*** Opening of Data to examine ***

(** * Spike AI backend: orchestrator, agents and language-model gateway

    A shallow embedding of
      - [server/lib/litellm.ts]        (class [LiteLLMClient], module [Gateway]),
      - [server/agents/analytics-agent.ts] (module [AnalyticsAgent]),
      - [server/agents/seo-agent.ts]   (module [SEOAgent]),
      - [server/orchestrator.ts]       (module [Orchestrator]),
    together with the part of the JavaScript runtime these files rely on
    (module [Js]).

    Conventions of the embedding.
      - A JavaScript string is a [string]; [toLowerCase] and [trim] act on the
        ASCII range (letters A-Z, the six ASCII white-space characters).
      - IEEE-754 arithmetic is not embedded: the numeric kernel of the runtime
        is the interface [JsNumber], and every theorem holds for every kernel
        that satisfies its laws.  [RefNumber] is an executable kernel on
        integer numerals, used to evaluate the definitions.
      - An [async] function is a computation in the monad [M]: it reads the
        [World] (the remote services and [JSON.parse]), logs every external
        call as an [event], and either returns or throws an [exn].
      - A plan decoded from the model's reply has the shape its prompt asks
        for: field names are strings, cells and clause values are primitive
        values, and a field may be absent.
      - A row or record is read by its own properties.  Reading a name that
        plain objects inherit from [Object.prototype] ([row['constructor']])
        is outside the embedding: a theorem about a column that a row lacks
        excludes those names by hypothesis.
      - [Array.prototype.sort] is fixed by ECMA-262 only for a consistent
        comparator; [Js.sort] is that array.  A theorem about the order of
        a sorted result has the consistency as its hypothesis; module [V8]
        has the engine's steps on short arrays for the other case.
      - [log] only writes to the console; it is left out. *)

From Stdlib Require Import String Ascii List ZArith Bool Lia Arith DecimalString.
From Stdlib Require Import NArith Nnat Permutation Sorted OrderedTypeEx.
Import ListNotations.
Open Scope string_scope.
Open Scope list_scope.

*** Close of Data to examine ***

**Exercise details**: In the records above, locate each line with the word "Require". Copy all such lines.

**Task response**:
From Stdlib Require Import String Ascii List ZArith Bool Lia Arith DecimalString.
From Stdlib Require Import NArith Nnat Permutation Sorted OrderedTypeEx.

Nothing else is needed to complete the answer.